The Government, "relatively satisfied" with its discreet diplomacy, although Laya still does not speak with his Moroccan counterpart

The Government, “relatively satisfied” with its discreet diplomacy, although Laya still does not speak with his Moroccan counterpart


The Government is “relatively satisfied” with the results that the discreet diplomacy adopted to resolve the crisis with Morocco is giving, according to diplomatic sources this Friday, who nevertheless point out that there would have been no contact between the foreign ministers of the two countries.

Since the outbreak of the crisis with Morocco, initially due to the reception of the leader of the Polisario Front, Brahim Ghali, for humanitarian reasons and that Rabat has subsequently recognized that it is related to Western Sahara, the Government has been using discretion in its contacts to resolve it, without going into details about who you were talking to.

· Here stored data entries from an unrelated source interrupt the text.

(* ===== verification/LispRead.v ===== *)
(** * The reader reads what was written

    An expression as a tree, how it is spelled in tokens, and how an arena of
    nodes stands for it: the loop with its stack of open frames reads exactly
    the spellings. *)

From S2P Require Import Prelude LispSyntax.

Open Scope Z_scope.

(** ** Expressions, their nodes and their spelling *)

#[warnings="-register-all"]
Inductive sexp :=
| SAtom (a : Atom)
| SList (items : list sexp) (tail : option sexp)
| SQuote (s : sexp).

Inductive denotes (ns : list Node) : nat -> sexp -> Prop :=
| de_atom i a sp : ns !! i = Some (mkNode (DAtom a) sp) -> denotes ns i (SAtom a)
| de_list i items sp ss : ns !! i = Some (mkNode (DList items None) sp) -> denote_all ns items ss -> denotes ns i (SList ss None)
| de_dotted i items t sp ss s : ns !! i = Some (mkNode (DList items (Some t)) sp) -> denote_all ns items ss -> denotes ns t s ->
    denotes ns i (SList ss (Some s))
| de_quote i j sp s : ns !! i = Some (mkNode (DQuote j) sp) -> denotes ns j s -> denotes ns i (SQuote s)
with denote_all (ns : list Node) : list nat -> list sexp -> Prop :=
| da_nil : denote_all ns [] []
| da_cons i s js ss : denotes ns i s -> denote_all ns js ss -> denote_all ns (i :: js) (s :: ss).

Scheme denotes_mut := Minimality for denotes Sort Prop
  with denote_all_mut := Minimality for denote_all Sort Prop.
Combined Scheme denotes_ind2 from denotes_mut, denote_all_mut.

Abbreviation toks := (list (option Token * Span)).

Definition number (n : Z) : sexp := SAtom (AInteger n).

Inductive spells (text : list Z) : toks -> sexp -> Prop :=
| sp_true o : spells text [(Some TTrue, o)] (SAtom (ABoolean true))
| sp_false o : spells text [(Some TFalse, o)] (SAtom (ABoolean false))
| sp_integer o raw n : slice text (start o) (end_ o) = Some raw -> parse raw = Some n -> spells text [(Some TInteger, o)] (number n)
| sp_string o raw s : slice text (start o + 1) (end_ o - 1) = Some raw -> unescape raw = Some s ->
    spells text [(Some (TString true), o)] (SAtom (AString s))
| sp_symbol o s : slice text (start o) (end_ o) = Some s -> spells text [(Some TSymbol, o)] (SAtom (ASymbol s))
| sp_bytes o c ts b : spell_all text ts (map number b) -> Forall (fun n => 0 <= n <= 255) b ->
    spells text ((Some TBytes, o) :: ts ++ [(Some Shut, c)]) (SAtom (ABytes b))
| sp_list o c ts ss : spell_all text ts ss -> spells text ((Some Open, o) :: ts ++ [(Some Shut, c)]) (SList ss None)
| sp_dotted o d c ts ts' ss s : ss <> [] -> spell_all text ts ss -> spells text ts' s ->
    spells text ((Some Open, o) :: ts ++ (Some Dot, d) :: ts' ++ [(Some Shut, c)]) (SList ss (Some s))
| sp_quote o ts s : spells text ts s -> spells text ((Some Quote, o) :: ts) (SQuote s)
with spell_all (text : list Z) : toks -> list sexp -> Prop :=
| sa_nil : spell_all text [] []
| sa_snoc ts ts' ss s : spell_all text ts ss -> spells text ts' s -> spell_all text (ts ++ ts') (ss ++ [s]).

Scheme spells_mut := Minimality for spells Sort Prop
  with spell_all_mut := Minimality for spell_all Sort Prop.
Combined Scheme spells_ind2 from spells_mut, spell_all_mut.

(** How many frames are open at once. *)
Fixpoint sdepth (s : sexp) : nat :=
  match s with
  | SAtom (ABytes _) => 1
  | SAtom _ => 0
  | SList items tail => S (max (list_max (map sdepth items)) (match tail with Some t => sdepth t | None => 0 end))
  | SQuote s => S (sdepth s)
  end%nat.

Definition sdepths (ss : list sexp) : nat := list_max (map sdepth ss).

(** Nodes that come later change nothing. *)
Lemma denotes_app_mut ns l :
  (forall i s, denotes ns i s -> denotes (ns ++ l) i s) /\ (forall js ss, denote_all ns js ss -> denote_all (ns ++ l) js ss).
Proof.
  apply denotes_ind2; intros; try (by constructor).
  - by apply de_atom with sp, lookup_app_l_Some.
  - by apply de_list with items sp; [apply lookup_app_l_Some|].
  - by apply de_dotted with items t sp; [apply lookup_app_l_Some|..].
  - by apply de_quote with j sp; [apply lookup_app_l_Some|].
Qed.

Lemma denotes_app ns l i s : denotes ns i s -> denotes (ns ++ l) i s.
Proof. apply denotes_app_mut. Qed.

Lemma denote_all_app ns l js ss : denote_all ns js ss -> denote_all (ns ++ l) js ss.
Proof. apply denotes_app_mut. Qed.

Lemma denote_all_snoc ns js ss i s : denote_all ns js ss -> denotes ns i s -> denote_all ns (js ++ [i]) (ss ++ [s]).
Proof. induction 1; intros; simpl; constructor; auto; constructor. Qed.

(** ** Reading a spelling *)

Section reading.
Context (r : Reader) (text : list Z) (eof : bool).

Definition continue (rest : toks) (m : P (Reading + ReadState)) : P ReadState :=
  next ← m; match next with inl st => read_loop r text eof rest st | inr answer => mret answer end.

Lemma read_loop_cons t sp rest st : read_loop r text eof ((t, sp) :: rest) st = continue rest (read_token r text eof t sp st).
Proof. done. Qed.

“We are relatively satisfied and that is why we are going to continue to maintain this line,” diplomatic sources have asserted, which however have acknowledged not having evidence that the Minister of Foreign Affairs, Arancha González Laya, has spoken with her Moroccan counterpart, Nasser Bourita, in the last weeks.

The desire is to “normalize” the relationship as soon as possible, starting from the premise that “Spain’s position regarding the Sahara has not changed nor will it change,” the sources have pointed out. This is what Morocco would like, which wants to follow in the footsteps of the United States which, with Donald Trump at the helm, last December recognized Moroccan sovereignty over the Sahara.

The Government, the sources have insisted, has maintained coherence since the beginning of the crisis with the neighboring country, stressing that its resolution requires both parties and reminding Rabat that the two countries have a “strategic relationship” in numerous areas. and that Spain is key in its relationship with the EU.

In this sense, given the discomfort expressed by Rabat to the resolution approved by the European Parliament, the sources have recalled that this institution has the power to approve the texts it deems appropriate.

Likewise, they have discarded the accusation by the Moroccan government that Spain is seeking to “Europeanize” the crisis, insisting that Ceuta is Spanish territory and therefore community territory and given that Spain is a member of the EU practically all the questions it has with countries neighbors also have a European character.

Finally, regarding the possibility of abandoning the exceptionality foreseen for Ceuta and Melilla within the Schengen area, raised the day before by the Secretary of State for the EU, Juan González-Barba, during a visit to the first, the sources have clarified that this is “one option among several” that the Government is considering.

“There is no decision taken”, the sources have stressed, considering therefore premature to evaluate the effects that if applied it may have. By virtue of this exceptionality, residents in the Moroccan provinces of Nador and Tetouan do not need a visa to enter the two autonomous cities, which is the case for the rest of Moroccans or for those who travel to the rest of the Spanish territory.